◆ **The problem**:
In the entries below, find the line with "pose proof (span_digits_length s) as Hs." and the line with "destruct ((p =?"; give again those lines and every line between them, exactly.

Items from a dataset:
------------------------------

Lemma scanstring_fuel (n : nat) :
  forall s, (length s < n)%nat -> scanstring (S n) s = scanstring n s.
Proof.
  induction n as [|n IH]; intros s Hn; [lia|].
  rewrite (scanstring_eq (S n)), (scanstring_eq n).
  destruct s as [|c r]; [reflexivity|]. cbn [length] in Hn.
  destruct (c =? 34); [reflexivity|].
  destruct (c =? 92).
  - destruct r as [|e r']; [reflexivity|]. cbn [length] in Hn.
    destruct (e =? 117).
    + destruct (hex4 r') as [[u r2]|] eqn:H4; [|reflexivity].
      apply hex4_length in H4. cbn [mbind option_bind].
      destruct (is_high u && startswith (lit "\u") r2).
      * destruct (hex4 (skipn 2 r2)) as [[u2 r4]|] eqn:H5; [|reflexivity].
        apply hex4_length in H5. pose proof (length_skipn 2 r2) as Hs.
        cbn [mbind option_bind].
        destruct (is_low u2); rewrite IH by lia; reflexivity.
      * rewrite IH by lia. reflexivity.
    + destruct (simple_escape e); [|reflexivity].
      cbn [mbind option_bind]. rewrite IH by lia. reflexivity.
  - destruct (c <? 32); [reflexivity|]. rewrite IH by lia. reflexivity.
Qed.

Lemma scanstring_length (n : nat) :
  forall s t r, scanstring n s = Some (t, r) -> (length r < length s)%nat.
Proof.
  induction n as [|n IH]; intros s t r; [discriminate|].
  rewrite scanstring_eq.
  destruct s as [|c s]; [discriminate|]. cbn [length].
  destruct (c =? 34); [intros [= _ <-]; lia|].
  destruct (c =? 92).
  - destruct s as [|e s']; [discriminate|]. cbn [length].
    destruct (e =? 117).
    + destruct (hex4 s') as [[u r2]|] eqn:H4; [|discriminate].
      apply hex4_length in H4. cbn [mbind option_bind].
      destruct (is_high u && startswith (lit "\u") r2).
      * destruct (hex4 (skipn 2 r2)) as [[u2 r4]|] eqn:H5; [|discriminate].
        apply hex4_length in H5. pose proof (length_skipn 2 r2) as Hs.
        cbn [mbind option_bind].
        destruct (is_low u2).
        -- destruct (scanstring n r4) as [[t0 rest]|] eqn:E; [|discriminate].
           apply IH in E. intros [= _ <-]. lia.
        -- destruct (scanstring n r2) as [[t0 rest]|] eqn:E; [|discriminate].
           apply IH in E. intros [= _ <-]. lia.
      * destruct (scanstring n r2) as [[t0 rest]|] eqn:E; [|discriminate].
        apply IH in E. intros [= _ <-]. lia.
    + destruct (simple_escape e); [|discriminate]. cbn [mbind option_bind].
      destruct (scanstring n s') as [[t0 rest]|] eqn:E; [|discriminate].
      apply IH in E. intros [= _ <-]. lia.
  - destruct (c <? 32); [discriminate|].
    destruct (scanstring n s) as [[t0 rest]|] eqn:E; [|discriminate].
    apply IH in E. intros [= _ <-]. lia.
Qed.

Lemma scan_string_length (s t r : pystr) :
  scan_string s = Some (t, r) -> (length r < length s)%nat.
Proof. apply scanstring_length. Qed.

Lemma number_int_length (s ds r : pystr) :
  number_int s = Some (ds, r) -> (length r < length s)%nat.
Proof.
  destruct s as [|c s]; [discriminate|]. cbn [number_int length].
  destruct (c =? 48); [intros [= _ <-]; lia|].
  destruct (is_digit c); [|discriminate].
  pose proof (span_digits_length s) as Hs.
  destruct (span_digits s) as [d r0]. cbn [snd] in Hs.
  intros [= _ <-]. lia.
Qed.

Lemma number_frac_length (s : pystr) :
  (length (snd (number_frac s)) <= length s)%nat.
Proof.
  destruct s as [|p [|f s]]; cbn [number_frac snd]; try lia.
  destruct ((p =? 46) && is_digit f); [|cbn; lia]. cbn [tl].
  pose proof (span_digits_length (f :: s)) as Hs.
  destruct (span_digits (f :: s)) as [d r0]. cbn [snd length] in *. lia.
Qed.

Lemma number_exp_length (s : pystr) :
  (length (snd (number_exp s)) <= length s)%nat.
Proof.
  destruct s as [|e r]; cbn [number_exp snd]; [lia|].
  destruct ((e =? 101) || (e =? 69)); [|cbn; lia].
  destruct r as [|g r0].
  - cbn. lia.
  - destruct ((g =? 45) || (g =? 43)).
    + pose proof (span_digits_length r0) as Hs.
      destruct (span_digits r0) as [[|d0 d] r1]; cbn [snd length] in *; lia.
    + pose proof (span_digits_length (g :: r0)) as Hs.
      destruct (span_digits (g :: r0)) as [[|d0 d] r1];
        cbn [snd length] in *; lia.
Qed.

------------------------------

◆ **Reply to the task**:
  pose proof (span_digits_length s) as Hs.
  destruct (span_digits s) as [d r0]. cbn [snd] in Hs.
  intros [= _ <-]. lia.
Qed.

Lemma number_frac_length (s : pystr) :
  (length (snd (number_frac s)) <= length s)%nat.
Proof.
  destruct s as [|p [|f s]]; cbn [number_frac snd]; try lia.
  destruct ((p =? 46) && is_digit f); [|cbn; lia]. cbn [tl].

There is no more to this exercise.